OJK dan BEI Diminta Perhatikan Kualitas IPO

Featured Image

Tantangan dan Peluang dalam Proses IPO di Pasar Modal Indonesia

Proses initial public offering (IPO) di pasar modal Indonesia masih menghadapi berbagai tantangan yang perlu mendapat perhatian serius. Target Otoritas Jasa Keuangan (OJK) untuk mencapai 1.100 emiten dan market capitalization sebesar Rp 25.000 triliun pada akhir masa jabatan mereka menjadi salah satu indikator penting dalam pengembangan pasar modal nasional. Namun, pencapaian target ini tidak bisa dilakukan dengan sembarangan.

Pengamat Pasar Modal dari Universitas Indonesia (UI), Budi Frensidy, menekankan bahwa kualitas emiten yang akan melakukan IPO harus menjadi prioritas utama. Meskipun jumlah emiten yang besar memang bagus untuk pasar modal, penting untuk memastikan bahwa perusahaan-perusahaan yang masuk ke pasar modal memiliki kinerja yang stabil dan layak.

Budi juga menyampaikan bahwa saat ini indeks pasar saham Indonesia didominasi oleh perusahaan-perusahaan konglomerat besar. Sementara itu, saham-saham di LQ45 cenderung tertinggal dalam performanya. Hal ini menunjukkan bahwa penyeimbangan antara perusahaan besar dan menengah sangat diperlukan agar pasar modal lebih sehat dan inklusif.
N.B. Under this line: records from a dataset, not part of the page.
(** *** Runs of the component *)

(** What can happen to a mounted component: a command from the host or a
    button, a click on the progress bar, a render pass, a pending frame
    firing, the engine moving on its own and emitting notifications, and
    teardown. *)
Inductive action : Type :=
  | Toggle
  | Play
  | Pause
  | Goto (timeOffset : number)
  | ProgressClick (clientX rect_left rect_width : number)
  | SetSpeed (newSpeed : number)
  | ToggleSkipInactive
  | AfterUpdate
  | Frame (handle : Z)
  | Engine (e' : E) (ns : list Notification)
  | Destroy.

(** The window runs the callback of a pending frame, once. *)
Definition fire (handle : Z) : M unit :=
  fun w =>
    if existsb (fun h => (h =? handle)%Z) (frames (browser w))
    then (cancelAnimationFrame handle ;> update) w
    else (tt, w).

Definition engine_moves (e' : E) (ns : list Notification) : M unit :=
  fun w =>
    deliver_all ns
      {| component := component w; replayer := e'; browser := browser w;
         subscribed := subscribed w; calls := calls w; heard := heard w |}.

Definition perform (a : action) : M unit :=
  match a with
  | Toggle => toggle
  | Play => play
  | Pause => pause
  | Goto timeOffset => goto timeOffset
  | ProgressClick clientX rect_left rect_width => handleProgressClick clientX rect_left rect_width
  | SetSpeed newSpeed => setSpeed newSpeed
  | ToggleSkipInactive => toggleSkipInactive
  | AfterUpdate => afterUpdate
  | Frame handle => fire handle
  | Engine e' ns => engine_moves e' ns
  | Destroy => onDestroy
  end.

Definition run (acts : list action) (w : World E) : World E :=
  fold_left (fun w a => exec (perform a) w) acts w.

Inductive reachable : World E -> Prop :=
  | reachable_mount auto skip speed0 tags0 e handle0 :
      (0 <= handle0)%Z ->
      reachable (exec onMount (created auto skip speed0 tags0 e handle0))
  | reachable_step w a :
      reachable w -> reachable (exec (perform a) w).

(** *** Relations between the worlds before and after a step *)

(** [m] takes every world to an [R]-related one. *)
Definition respects (R : World E -> World E -> Prop) {A : Type} (m : M A)
  : Prop :=
  forall w, R w (snd (m w)).

(** What the timer functions and the state-change handler leave alone. *)
Definition handler_frame (w w' : World E) : Prop :=
  replayer w' = replayer w /\
  calls w' = calls w /\
  subscribed w' = subscribed w /\
  heard w' = heard w /\
  currentTime (component w') = currentTime (component w) /\
  meta (component w') = meta (component w) /\
  finished (component w') = finished (component w).

(** What receiving notifications leaves alone. *)
Definition notified (w w' : World E) : Prop :=
  replayer w' = replayer w /\
  calls w' = calls w /\
  subscribed w' = subscribed w /\
  currentTime (component w') = currentTime (component w) /\
  meta (component w') = meta (component w).

(** The notifications received during a step; unless 'finish' is among
    them, a cleared [finished] flag stays cleared. *)
Definition hears (w w' : World E) : Prop :=
  exists later,
    heard w' = heard w ++ later /\
    (Finish ∉ later -> finished (component w) = false ->
     finished (component w') = false).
Salah satu isu yang muncul adalah IPO dengan jumlah saham yang terlalu besar. Contohnya, PT Gojek Tokopedia GoTo Tbk (GOTO) yang melakukan IPO dengan jumlah saham triliunan. Menurut Budi, IPO jumbo sebaiknya tidak dipaksakan, karena dampaknya akan dirasakan oleh investor ritel. Jika valuasi tidak tepat dan free float terlalu besar, hal ini bisa menjadi masalah bagi para investor kecil.

Meskipun Indonesia memiliki banyak investor ritel, pasar modal tetap didominasi oleh investor besar, khususnya institusi. Investor besar ini memiliki peran signifikan dalam menentukan arah pasar. Oleh karena itu, penting untuk mendukung perusahaan-perusahaan menengah yang dapat bekerja sama dengan konglomerat besar yang memiliki komitmen kuat untuk menjaga harga saham dan mencegah kerugian bagi investor ritel.

Kehadiran konglomerat besar sering kali menjadi kunci dalam menjaga kestabilan harga saham perusahaan yang baru IPO. Sebagai contoh, PT Merry Riana Edukasi Tbk (MERI) mengalami lonjakan harga saham secara signifikan setelah mendapat perhatian dari konglomerat ternama, Hermanto Tanoko. Komitmen Pemegang Saham Pengendali (PSP) dalam menjaga stabilitas harga saham juga sangat penting agar investor tidak dirugikan.

Namun, rasio free float yang kecil bisa memengaruhi likuiditas saham. Jika free float terlalu kecil, apalagi jika banyak saham yang dimiliki oleh investor asing, maka harga saham bisa sangat dipengaruhi oleh keputusan investor asing yang mungkin saja berpindah ke pasar lain yang lebih menarik.

Kontribusi Perusahaan Menengah terhadap Pertumbuhan Ekonomi

Peneliti Indonesia Democracy Bridge Research Institute (Ind-Bri), Fauzan Luthsa, menyatakan bahwa perusahaan menengah yang melaksanakan IPO bisa berkontribusi signifikan terhadap pertumbuhan ekonomi. Perusahaan menengah akan menggunakan dana hasil IPO untuk perputaran modal kerja, penambahan kapasitas produksi, dan penambahan tenaga kerja. Hal ini akan berdampak pada peningkatan daya beli masyarakat.

Pengamat Pasar Modal, Dipo Satria Ramli, menyoroti bahwa OJK dan Bursa Efek Indonesia (BEI) harus bisa mengatasi masalah biaya dan regulasi yang menjadi hambatan utama bagi perusahaan menengah dalam mengakses pasar modal. Biaya proses IPO yang tinggi, berkisar antara Rp 3 miliar hingga Rp 5 miliar, serta persyaratan administratif yang rumit membuat banyak perusahaan menengah kesulitan untuk melantai di bursa.

Menurut Dipo, peraturan yang berlaku di Indonesia seringkali mengacu pada standar papan utama, yang ditujukan untuk perusahaan besar dengan market cap yang tinggi. Sementara itu, perusahaan menengah memiliki karakteristik yang berbeda dan membutuhkan regulasi yang lebih fleksibel agar bisa masuk ke pasar modal. Dengan demikian, langkah-langkah yang progresif dan adaptif sangat diperlukan untuk memperkuat struktur pasar modal Indonesia.